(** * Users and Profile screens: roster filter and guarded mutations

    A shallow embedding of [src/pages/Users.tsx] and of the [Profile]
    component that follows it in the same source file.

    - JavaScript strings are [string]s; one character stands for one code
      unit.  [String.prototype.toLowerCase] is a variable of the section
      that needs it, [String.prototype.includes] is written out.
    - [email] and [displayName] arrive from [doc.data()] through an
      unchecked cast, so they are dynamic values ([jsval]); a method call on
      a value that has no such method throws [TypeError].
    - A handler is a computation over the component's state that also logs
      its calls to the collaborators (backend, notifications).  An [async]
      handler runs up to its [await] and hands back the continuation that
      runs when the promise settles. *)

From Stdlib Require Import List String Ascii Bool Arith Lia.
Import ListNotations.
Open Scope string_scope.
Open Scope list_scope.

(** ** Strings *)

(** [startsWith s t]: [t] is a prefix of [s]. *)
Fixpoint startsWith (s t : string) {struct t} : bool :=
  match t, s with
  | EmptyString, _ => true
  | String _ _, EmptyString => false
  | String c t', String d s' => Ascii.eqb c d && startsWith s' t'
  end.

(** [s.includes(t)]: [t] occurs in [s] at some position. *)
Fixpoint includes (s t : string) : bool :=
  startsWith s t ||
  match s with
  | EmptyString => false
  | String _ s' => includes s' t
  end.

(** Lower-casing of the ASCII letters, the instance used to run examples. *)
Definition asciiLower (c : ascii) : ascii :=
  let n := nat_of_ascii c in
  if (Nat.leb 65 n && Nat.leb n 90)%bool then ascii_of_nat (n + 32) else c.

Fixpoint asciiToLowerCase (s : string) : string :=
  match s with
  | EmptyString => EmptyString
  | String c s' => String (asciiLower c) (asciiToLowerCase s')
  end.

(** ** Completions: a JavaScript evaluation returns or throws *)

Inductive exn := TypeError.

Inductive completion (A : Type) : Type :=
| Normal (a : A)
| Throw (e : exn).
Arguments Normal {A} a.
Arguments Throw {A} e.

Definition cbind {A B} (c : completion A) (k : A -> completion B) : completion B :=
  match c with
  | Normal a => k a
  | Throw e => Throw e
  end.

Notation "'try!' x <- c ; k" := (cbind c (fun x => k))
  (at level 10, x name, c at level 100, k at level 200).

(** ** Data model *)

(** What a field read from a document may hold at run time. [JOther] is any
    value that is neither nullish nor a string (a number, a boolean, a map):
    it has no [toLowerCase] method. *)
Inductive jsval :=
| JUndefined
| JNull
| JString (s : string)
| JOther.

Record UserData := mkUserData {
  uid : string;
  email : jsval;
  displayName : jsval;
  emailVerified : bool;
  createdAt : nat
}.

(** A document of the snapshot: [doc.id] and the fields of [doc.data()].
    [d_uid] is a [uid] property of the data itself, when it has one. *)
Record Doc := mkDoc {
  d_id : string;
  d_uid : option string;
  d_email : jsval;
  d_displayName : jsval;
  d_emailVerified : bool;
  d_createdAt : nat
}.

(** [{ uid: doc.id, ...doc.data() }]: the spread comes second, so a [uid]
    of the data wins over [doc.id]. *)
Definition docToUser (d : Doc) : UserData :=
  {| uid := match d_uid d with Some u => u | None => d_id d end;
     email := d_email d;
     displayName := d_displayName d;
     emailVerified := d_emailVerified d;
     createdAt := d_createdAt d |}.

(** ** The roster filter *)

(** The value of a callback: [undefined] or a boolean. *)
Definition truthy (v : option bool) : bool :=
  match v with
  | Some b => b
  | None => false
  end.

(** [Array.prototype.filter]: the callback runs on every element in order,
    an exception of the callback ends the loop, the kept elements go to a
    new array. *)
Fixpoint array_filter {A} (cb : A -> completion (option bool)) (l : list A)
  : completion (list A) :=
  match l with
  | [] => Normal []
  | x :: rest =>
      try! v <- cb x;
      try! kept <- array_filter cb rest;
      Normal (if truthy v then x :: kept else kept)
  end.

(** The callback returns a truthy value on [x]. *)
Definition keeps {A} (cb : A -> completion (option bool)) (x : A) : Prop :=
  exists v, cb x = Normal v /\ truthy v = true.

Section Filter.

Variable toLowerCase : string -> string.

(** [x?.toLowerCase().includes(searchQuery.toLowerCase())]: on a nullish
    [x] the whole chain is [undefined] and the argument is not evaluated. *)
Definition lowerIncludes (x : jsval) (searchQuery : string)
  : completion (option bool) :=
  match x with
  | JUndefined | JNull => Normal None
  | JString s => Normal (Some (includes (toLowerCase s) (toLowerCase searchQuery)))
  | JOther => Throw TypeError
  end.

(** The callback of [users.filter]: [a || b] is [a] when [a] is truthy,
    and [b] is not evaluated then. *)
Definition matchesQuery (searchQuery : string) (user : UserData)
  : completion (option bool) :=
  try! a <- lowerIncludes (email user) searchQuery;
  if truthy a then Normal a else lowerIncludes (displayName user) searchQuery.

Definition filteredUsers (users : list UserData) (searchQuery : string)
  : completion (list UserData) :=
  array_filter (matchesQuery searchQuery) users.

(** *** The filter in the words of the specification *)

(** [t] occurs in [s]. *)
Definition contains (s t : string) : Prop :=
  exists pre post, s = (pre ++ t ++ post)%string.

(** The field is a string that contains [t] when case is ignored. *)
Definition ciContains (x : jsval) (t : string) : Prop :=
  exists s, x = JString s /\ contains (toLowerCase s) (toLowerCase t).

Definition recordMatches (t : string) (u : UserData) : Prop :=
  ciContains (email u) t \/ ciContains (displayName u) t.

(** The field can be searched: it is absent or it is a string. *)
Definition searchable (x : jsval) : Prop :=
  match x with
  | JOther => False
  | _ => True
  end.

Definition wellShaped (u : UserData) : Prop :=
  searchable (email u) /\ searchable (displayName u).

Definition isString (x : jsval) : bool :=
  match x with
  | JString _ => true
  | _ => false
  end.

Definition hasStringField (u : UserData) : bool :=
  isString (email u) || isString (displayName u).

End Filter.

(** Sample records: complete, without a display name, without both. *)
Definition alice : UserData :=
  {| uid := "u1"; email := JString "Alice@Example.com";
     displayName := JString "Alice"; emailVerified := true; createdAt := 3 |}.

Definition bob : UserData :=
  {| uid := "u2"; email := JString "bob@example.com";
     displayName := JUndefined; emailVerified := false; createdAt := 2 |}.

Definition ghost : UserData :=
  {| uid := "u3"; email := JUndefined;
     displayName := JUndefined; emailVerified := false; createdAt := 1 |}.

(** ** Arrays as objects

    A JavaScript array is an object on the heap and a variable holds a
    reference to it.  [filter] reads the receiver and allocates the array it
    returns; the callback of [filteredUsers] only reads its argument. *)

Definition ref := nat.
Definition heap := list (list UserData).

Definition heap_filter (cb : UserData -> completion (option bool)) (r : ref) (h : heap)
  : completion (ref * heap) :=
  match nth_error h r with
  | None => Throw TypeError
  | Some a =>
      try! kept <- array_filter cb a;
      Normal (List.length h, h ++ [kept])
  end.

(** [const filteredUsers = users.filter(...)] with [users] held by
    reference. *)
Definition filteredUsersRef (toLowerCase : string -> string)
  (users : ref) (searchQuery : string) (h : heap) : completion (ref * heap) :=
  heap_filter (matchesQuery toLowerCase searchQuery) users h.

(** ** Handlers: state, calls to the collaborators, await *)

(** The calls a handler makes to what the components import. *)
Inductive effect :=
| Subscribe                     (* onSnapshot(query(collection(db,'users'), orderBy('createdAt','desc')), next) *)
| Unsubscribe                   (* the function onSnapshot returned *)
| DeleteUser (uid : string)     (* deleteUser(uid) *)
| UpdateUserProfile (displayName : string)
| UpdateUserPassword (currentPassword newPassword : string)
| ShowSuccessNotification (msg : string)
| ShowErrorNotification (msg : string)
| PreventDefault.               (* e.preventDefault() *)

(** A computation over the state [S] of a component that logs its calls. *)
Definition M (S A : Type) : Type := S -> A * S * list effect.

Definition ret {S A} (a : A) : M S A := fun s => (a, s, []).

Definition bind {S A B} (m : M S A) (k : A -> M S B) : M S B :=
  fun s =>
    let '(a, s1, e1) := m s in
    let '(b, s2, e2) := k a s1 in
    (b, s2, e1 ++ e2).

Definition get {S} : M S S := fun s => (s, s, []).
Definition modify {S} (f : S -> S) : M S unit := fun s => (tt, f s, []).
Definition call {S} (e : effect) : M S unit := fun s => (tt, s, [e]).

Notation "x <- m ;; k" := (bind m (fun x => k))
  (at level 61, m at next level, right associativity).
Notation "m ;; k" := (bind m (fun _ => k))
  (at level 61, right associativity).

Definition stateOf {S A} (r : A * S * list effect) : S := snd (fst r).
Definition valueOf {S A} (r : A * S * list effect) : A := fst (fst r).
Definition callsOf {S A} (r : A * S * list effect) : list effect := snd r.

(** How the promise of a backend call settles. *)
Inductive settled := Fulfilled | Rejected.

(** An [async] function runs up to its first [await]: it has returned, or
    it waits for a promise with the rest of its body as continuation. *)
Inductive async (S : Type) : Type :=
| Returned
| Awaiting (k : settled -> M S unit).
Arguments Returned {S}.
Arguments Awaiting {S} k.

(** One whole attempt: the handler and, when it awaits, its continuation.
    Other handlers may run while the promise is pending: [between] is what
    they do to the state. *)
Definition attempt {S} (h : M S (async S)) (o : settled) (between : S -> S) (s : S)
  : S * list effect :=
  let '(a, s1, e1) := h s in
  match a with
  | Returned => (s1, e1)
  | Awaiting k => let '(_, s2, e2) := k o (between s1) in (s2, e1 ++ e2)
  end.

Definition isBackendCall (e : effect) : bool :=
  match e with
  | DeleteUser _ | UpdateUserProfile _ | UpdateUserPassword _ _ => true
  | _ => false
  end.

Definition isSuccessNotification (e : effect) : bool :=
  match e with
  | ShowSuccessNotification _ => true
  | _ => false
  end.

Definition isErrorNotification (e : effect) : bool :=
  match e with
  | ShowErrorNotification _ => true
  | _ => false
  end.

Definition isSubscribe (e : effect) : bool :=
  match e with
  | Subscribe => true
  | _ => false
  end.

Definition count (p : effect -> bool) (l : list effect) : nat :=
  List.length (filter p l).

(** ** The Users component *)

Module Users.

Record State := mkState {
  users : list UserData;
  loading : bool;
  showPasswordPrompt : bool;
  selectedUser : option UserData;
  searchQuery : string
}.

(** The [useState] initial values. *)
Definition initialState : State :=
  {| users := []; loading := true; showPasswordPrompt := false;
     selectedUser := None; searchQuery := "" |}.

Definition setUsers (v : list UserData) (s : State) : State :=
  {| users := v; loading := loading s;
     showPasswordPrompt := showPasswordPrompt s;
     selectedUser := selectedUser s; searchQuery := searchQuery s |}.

========================================

Transcribe only, please, the lines from the first line of the records through the line with "String _ _, EmptyString => false". Both of those lines are included.

(** * Users and Profile screens: roster filter and guarded mutations

    A shallow embedding of [src/pages/Users.tsx] and of the [Profile]
    component that follows it in the same source file.

    - JavaScript strings are [string]s; one character stands for one code
      unit.  [String.prototype.toLowerCase] is a variable of the section
      that needs it, [String.prototype.includes] is written out.
    - [email] and [displayName] arrive from [doc.data()] through an
      unchecked cast, so they are dynamic values ([jsval]); a method call on
      a value that has no such method throws [TypeError].
    - A handler is a computation over the component's state that also logs
      its calls to the collaborators (backend, notifications).  An [async]
      handler runs up to its [await] and hands back the continuation that
      runs when the promise settles. *)

From Stdlib Require Import List String Ascii Bool Arith Lia.
Import ListNotations.
Open Scope string_scope.
Open Scope list_scope.

(** ** Strings *)

(** [startsWith s t]: [t] is a prefix of [s]. *)
Fixpoint startsWith (s t : string) {struct t} : bool :=
  match t, s with
  | EmptyString, _ => true
  | String _ _, EmptyString => false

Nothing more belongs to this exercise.